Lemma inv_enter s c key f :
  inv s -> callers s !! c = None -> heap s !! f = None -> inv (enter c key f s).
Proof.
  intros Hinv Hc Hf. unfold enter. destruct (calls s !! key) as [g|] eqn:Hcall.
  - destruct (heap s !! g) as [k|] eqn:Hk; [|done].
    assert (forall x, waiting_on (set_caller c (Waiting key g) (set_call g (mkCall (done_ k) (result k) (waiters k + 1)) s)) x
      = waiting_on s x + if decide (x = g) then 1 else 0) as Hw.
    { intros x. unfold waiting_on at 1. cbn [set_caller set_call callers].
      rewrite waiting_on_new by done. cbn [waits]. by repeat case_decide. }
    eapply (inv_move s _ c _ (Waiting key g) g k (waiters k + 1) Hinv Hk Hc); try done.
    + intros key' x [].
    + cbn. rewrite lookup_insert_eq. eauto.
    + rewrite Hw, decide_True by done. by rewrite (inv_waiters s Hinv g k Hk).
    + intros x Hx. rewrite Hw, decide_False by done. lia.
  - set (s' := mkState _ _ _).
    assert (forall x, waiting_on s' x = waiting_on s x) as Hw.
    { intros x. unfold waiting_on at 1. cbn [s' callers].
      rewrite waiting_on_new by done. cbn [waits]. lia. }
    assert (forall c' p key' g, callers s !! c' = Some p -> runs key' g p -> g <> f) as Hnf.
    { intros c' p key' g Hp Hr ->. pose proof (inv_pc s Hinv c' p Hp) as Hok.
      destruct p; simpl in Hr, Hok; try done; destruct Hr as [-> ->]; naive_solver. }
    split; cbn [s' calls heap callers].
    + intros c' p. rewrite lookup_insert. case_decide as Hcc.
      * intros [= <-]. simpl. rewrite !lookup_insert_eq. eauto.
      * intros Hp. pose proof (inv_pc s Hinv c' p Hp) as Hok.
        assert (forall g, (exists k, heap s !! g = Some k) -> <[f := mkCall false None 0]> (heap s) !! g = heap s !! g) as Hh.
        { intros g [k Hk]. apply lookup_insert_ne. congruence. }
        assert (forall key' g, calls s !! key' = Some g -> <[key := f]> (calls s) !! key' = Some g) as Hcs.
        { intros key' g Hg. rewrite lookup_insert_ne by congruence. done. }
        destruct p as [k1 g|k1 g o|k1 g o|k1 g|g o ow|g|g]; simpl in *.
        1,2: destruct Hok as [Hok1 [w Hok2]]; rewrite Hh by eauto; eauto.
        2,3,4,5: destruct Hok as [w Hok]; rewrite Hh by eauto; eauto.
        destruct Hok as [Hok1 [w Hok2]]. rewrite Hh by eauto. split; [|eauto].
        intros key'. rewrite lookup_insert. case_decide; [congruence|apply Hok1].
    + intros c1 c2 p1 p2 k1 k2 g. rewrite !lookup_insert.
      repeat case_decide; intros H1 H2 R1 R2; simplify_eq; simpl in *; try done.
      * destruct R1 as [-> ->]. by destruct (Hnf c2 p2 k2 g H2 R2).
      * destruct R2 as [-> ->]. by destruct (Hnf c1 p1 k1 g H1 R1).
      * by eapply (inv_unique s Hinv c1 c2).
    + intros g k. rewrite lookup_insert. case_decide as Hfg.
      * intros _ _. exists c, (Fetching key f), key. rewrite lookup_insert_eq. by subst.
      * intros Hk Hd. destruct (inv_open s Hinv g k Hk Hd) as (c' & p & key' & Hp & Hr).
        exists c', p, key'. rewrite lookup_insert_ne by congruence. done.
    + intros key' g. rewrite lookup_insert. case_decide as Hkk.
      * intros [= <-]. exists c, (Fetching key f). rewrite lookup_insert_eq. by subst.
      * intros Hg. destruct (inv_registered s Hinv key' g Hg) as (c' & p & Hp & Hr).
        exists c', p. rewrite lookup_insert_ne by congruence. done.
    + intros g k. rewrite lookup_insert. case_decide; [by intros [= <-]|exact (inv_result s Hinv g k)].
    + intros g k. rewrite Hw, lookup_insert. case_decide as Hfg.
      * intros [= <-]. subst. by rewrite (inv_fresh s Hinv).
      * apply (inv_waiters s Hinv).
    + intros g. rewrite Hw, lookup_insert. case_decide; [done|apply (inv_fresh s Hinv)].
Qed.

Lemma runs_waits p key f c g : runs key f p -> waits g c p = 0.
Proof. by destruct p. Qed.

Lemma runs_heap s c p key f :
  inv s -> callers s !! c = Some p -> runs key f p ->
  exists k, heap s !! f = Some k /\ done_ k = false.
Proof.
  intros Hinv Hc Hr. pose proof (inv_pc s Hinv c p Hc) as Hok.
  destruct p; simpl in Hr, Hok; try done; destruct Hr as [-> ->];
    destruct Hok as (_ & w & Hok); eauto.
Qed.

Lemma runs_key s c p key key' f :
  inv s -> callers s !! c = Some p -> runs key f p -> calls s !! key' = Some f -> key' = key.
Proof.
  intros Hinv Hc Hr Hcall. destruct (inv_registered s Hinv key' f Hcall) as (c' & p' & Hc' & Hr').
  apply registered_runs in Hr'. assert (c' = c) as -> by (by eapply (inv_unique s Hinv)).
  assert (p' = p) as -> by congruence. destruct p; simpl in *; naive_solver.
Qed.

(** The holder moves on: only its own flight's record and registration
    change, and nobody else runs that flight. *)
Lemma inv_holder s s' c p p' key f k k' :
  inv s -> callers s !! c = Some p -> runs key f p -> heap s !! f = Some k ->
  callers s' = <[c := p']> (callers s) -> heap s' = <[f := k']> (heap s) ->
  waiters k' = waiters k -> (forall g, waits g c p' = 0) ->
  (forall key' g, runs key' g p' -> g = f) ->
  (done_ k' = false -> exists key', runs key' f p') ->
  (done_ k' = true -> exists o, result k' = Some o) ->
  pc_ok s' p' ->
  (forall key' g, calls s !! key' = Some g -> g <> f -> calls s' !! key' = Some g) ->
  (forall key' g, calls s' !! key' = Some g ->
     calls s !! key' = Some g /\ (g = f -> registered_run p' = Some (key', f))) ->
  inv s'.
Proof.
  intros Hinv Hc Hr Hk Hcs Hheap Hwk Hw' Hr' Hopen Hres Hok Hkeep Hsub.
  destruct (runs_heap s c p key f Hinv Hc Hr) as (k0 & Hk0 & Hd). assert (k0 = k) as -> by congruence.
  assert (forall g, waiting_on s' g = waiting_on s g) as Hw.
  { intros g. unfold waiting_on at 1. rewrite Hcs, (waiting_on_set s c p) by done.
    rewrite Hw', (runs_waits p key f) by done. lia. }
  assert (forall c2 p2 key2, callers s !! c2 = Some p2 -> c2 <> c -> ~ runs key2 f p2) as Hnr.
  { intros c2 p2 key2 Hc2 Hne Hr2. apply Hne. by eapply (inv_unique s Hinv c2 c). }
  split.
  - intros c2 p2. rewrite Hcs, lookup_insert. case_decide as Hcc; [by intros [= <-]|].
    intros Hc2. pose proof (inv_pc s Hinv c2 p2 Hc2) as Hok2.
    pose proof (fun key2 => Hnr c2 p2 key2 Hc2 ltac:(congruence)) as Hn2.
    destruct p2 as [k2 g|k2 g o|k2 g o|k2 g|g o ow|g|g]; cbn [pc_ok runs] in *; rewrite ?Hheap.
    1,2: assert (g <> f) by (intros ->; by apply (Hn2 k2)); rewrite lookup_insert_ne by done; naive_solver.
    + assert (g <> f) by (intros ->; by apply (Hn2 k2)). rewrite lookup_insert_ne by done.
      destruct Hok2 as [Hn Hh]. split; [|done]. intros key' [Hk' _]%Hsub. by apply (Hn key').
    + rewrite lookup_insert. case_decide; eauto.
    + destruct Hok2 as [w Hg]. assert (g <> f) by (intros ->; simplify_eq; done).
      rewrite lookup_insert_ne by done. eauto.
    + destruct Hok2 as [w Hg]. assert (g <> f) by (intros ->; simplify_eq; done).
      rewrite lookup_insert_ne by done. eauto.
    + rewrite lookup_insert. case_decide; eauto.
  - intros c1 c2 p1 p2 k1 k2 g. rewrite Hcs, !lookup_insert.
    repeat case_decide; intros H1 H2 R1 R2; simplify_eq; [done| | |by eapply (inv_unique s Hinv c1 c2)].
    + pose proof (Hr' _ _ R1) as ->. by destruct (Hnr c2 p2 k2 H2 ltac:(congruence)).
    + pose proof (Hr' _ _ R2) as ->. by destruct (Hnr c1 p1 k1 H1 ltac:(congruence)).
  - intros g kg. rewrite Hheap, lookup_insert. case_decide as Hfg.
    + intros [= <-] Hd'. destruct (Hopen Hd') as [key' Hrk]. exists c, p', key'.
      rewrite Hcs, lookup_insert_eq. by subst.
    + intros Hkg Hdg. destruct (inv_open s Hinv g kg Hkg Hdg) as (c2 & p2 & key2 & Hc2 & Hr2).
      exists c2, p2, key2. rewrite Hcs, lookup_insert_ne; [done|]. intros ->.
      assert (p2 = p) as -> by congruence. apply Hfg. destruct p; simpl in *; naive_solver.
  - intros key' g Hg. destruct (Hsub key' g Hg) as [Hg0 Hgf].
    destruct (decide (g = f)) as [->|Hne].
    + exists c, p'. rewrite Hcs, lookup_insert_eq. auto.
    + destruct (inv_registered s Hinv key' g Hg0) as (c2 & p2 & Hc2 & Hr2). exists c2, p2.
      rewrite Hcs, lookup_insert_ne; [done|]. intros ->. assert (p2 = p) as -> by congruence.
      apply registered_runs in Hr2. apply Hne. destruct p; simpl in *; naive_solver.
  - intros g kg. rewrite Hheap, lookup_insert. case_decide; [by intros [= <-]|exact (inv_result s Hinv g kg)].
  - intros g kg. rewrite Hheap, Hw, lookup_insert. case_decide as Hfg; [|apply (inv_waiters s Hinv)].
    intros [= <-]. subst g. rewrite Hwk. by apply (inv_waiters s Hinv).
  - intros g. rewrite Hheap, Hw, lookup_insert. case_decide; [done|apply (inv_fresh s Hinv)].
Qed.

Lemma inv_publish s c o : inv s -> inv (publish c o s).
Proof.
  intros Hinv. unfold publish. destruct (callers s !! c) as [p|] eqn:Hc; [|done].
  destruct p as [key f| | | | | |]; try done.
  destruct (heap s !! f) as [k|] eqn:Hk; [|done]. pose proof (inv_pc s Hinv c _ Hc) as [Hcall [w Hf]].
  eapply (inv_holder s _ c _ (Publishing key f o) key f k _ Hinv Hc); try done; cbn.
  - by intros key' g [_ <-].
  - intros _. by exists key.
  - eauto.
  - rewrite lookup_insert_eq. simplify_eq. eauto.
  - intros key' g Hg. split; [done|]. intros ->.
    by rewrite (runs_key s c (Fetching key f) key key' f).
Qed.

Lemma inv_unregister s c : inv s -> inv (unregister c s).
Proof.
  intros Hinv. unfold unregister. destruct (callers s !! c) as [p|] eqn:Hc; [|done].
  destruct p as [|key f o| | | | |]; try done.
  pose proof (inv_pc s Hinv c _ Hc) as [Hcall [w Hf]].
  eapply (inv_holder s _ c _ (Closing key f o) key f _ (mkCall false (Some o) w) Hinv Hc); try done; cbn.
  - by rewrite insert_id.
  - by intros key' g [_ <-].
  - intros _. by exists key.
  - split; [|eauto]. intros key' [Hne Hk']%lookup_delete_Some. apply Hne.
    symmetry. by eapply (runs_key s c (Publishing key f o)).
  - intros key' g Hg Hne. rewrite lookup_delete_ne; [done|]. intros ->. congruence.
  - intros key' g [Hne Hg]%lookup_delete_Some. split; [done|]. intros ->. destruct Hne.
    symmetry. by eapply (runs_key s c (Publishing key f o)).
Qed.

══════════════════════════════

WHAT IS REQUIRED: Send back an exact copy of only the lines from the line with "key. rewrite lookup_insert_eq. by subst." up to and including the line with "Hw, lookup_insert. case_decide as Hfg." in the data above.

OUTPUT:
      * intros _ _. exists c, (Fetching key f), key. rewrite lookup_insert_eq. by subst.
      * intros Hk Hd. destruct (inv_open s Hinv g k Hk Hd) as (c' & p & key' & Hp & Hr).
        exists c', p, key'. rewrite lookup_insert_ne by congruence. done.
    + intros key' g. rewrite lookup_insert. case_decide as Hkk.
      * intros [= <-]. exists c, (Fetching key f). rewrite lookup_insert_eq. by subst.
      * intros Hg. destruct (inv_registered s Hinv key' g Hg) as (c' & p & Hp & Hr).
        exists c', p. rewrite lookup_insert_ne by congruence. done.
    + intros g k. rewrite lookup_insert. case_decide; [by intros [= <-]|exact (inv_result s Hinv g k)].
    + intros g k. rewrite Hw, lookup_insert. case_decide as Hfg.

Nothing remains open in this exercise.